Capítulo Trinta e Quatro
TRAIÇÃO
- Eu quero que vocês todos obedeçam às minhas ordens, e de qualquer detalhezinho, mínimo que seja, eu quero ficar sabendo. – Os olhos de Voldemort estavam mais vermelhos do que nunca, e seu ódio era quase palpável. – O Potter, eu sei que está lá. Mas eu quero saber quem é a feiticeira, e eu não quero desculpa por vocês não encontrarem e descobrirem quem ela é. Da mais velha, eu já me livrei. Chegou a hora de eu me livrar da mais nova. – Um sorriso cínico moldou-se no rosto desfigurado de Voldemort, que só podia ser notado pela expressão que seus olhos adquiriram. Mas tão rápido quanto apareceu, o sorriso sumiu, e Voldemort voltou sua atenção mais uma vez para a fila de frente a ele. – Eu estou recrutando vocês, somente pelo fato de vocês estudarem em Hogwarts, e terem acesso mais fácil a essas informações. Eu não quero ter que me decepcionar mais tarde. Porque quando eu me decepciono... digamos que quem vai sofrer são vocês.
Voldemort virou-se e foi até sua mesa, onde sua varinha estava repousada. Com muita leveza, o Lord das Trevas a ergueu, e caminhou mais uma vez em direção às várias pessoas que não se mexiam nem para respirar.
- Recebam agora a minha marca, e façam jus e ela!

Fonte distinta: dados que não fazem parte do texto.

(* ===== verification/MempoolCorrect.v ===== *)
(** * MempoolCorrect: the pool is consistent with itself and with the ledger

    [pool_ok] is the pool's own invariant: entries are filed under their
    transaction identifier, the spending index lists exactly the inputs of the
    entries (so no two entries spend the same coin) and the total is the sum of
    the sizes.  [anchored] relates a pool to a ledger: every input is a coin of
    the ledger or an output of another pool transaction.  Removal always takes
    descendants along ([pruned]); the operations of src/src/mempool/mod.rs
    preserve both, also when a block changes the ledger under the pool. *)
From Stdlib Require Import Strings.Byte Floats.SpecFloat.
From stdpp Require Import base numbers list strings gmap relations.
From S2P Require Import Prelude Codec Types Float64 Difficulty Validation Vec ScriptNum Signature Engine EngineSafety ScriptVerify Database Coin UndoStore Ledger Chainstate ChainstateCorrect HashOrder Mempool.

(** ** The invariant *)

Definition pool_bytes (m : gmap Hash256 MempoolEntry) : Z := zsum ((fun kv => e_size kv.2) <$> map_to_list m).

Section Invariant.
Context `{HS : Sha256}.
Implicit Types (mp : Mempool) (m : ledger) (e : MempoolEntry) (id : Hash256) (o : OutPoint).

Record entry_fine id e : Prop := {
  ef_id : id = txid (e_tx e);
  ef_tx : tx_ok (e_tx e);
  ef_rules : tx_rules (e_tx e);
  ef_user : is_coinbase (e_tx e) = false;
  ef_size : e_size e = zlen (tx_to_bytes (e_tx e));
  ef_policy : e_size e <= POLICY_MAX_TX_SIZE;
  ef_fee_rate : f64_ltb (e_fee_rate e) MIN_RELAY_FEE_RATE = false;
}.
Lemma added_ok g hs hs' header : store_ok g hs -> added hs hs' header -> store_ok g hs'.
Proof.
  intros Hok (Hnew & _ & q & height & work & Hq & Hext & Hmax & Et & Etips & _ & _ & _ & _ & Ebest & Eact & Eset).
  destruct (store_tip g hs Hok) as (tip & st & Hc & _ & Hst & Hsth & Hlast).
  assert (by_hash hs ⊆ by_hash hs') as Hsub by (rewrite Et; by apply insert_subseteq). split.
  - rewrite Et. by eapply (tree_ok_insert g); [apply Hok|done|exact Hq|done|].
  - rewrite Eact. destruct (_ && _) eqn:E; [|exists tip; by eapply chain_to_mono]. apply andb_true_iff in E as [_ E%bool_decide_eq_true].
    exists (block_hash header). rewrite Et. assert (prev_hash header = tip) as Hp by congruence. apply (chain_to_push _ tip); [done|done|done|].
    cbn. destruct Hext as [E' _]. cbn in E'. assert (q = st) as -> by congruence. unfold zlen in Hsth. lia.
  - rewrite Eset, Eact, (so_set _ _ Hok). destruct (_ && _); [|done]. rewrite list_to_set_app_L. cbn. set_solver.
  - rewrite Ebest. destruct (Z.ltb_spec (best_known_tip hs).2 work); [rewrite Et; eexists; cbn; by rewrite lookup_insert_eq|].
    destruct (so_best _ _ Hok) as (sb & Hsb & Hcw). exists sb. split; [by eapply lookup_weaken|done].
  - intros h s Hh Hs. rewrite Ebest. assert (s_chainwork s <= Z.max work (best_known_tip hs).2) as Hle.
    { rewrite Et in Hs. apply lookup_insert_Some in Hs as [[<- <-]|[Hne Hs]]; [cbn; lia|].
      assert (h ∈ tips hs \/ last (active_chain hs) = Some h) as Hh'; [|pose proof (so_most _ _ Hok h s Hh' Hs); lia].
      rewrite Etips, Eact in Hh. destruct (_ && _); [rewrite last_snoc in Hh|]; set_solver. }
    destruct (Z.ltb_spec (best_known_tip hs).2 work); cbn; lia.
Qed.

Um feixe de luz vermelha saiu da ponta de sua varinha e atingiu um a um, marcando todos eles com a Marca Negra, e deixando todos eles de joelhos, contorcendo-se de dor no chão.
Harry acordou, mas dessa vez sem gritar. Talvez ele estivesse finalmente se acostumando com os horrores que presenciava em seus sonhos e aprendendo a lidar com a dor que sempre os acompanhava. Seguindo sua rotina, Harry sentou-se na sua cama e pegou de cima do seu criado-mudo seus óculos, seu medalhão e sua varinha. Dessa vez, porém, Harry antes de sair do quarto, foi até o seu baú e pegou uma Capa que pudesse lhe proteger do frio que estava fazendo.
Harry desceu as escadas de cabeça baixa e tentando não pensar muito no que acabara de acontecer. Harry não conseguira ver o rosto de nenhuma das pessoas que o Voldemort recrutou, mas pelo que ele ouviu, eram todos alunos de Hogwarts... Chegando à Sala Comunal, Harry aguardou a presença da Gina, mas a amiga não apareceu. Preocupado, Harry foi até a escadaria que o levaria aos dormitórios femininos, e a visão que o encontrou abalou-lhe profundamente.
Gina estava toda encolhida, sentada em um dos degraus e apoiada na parede. Suas mãos cobriam seu rosto, e seu corpo tremia todo, e Harry sentiu um vazio no peito quando notou que ela estava provavelmente chorando.
- Gina? – Harry chamou o nome da amiga com não mais que um sussurro. A visão da amiga naquele estado tinha alterado e muito o seu poder sobre a sua voz.
Gina levantou a cabeça e olhou para o Harry com os olhos cheios d'água e um espanto e medo enormes. Harry sabia que Gina tinha os mesmos pesadelos que ele quando o Voldemort estava envolvido. Mas nunca antes o alvo do Voldemort tinha deixado de ser ele, Harry, para passar a ser a Gina. Harry sentiu um nó em sua garganta quando começou a pensar no que o Voldemort faria se finalmente descobrisse que Gina era a feiticeira. Ele não teve receio nenhum em matar a Sra. Figg exatamente por esse motivo. Quão pior seria com a feiticeira da profecia?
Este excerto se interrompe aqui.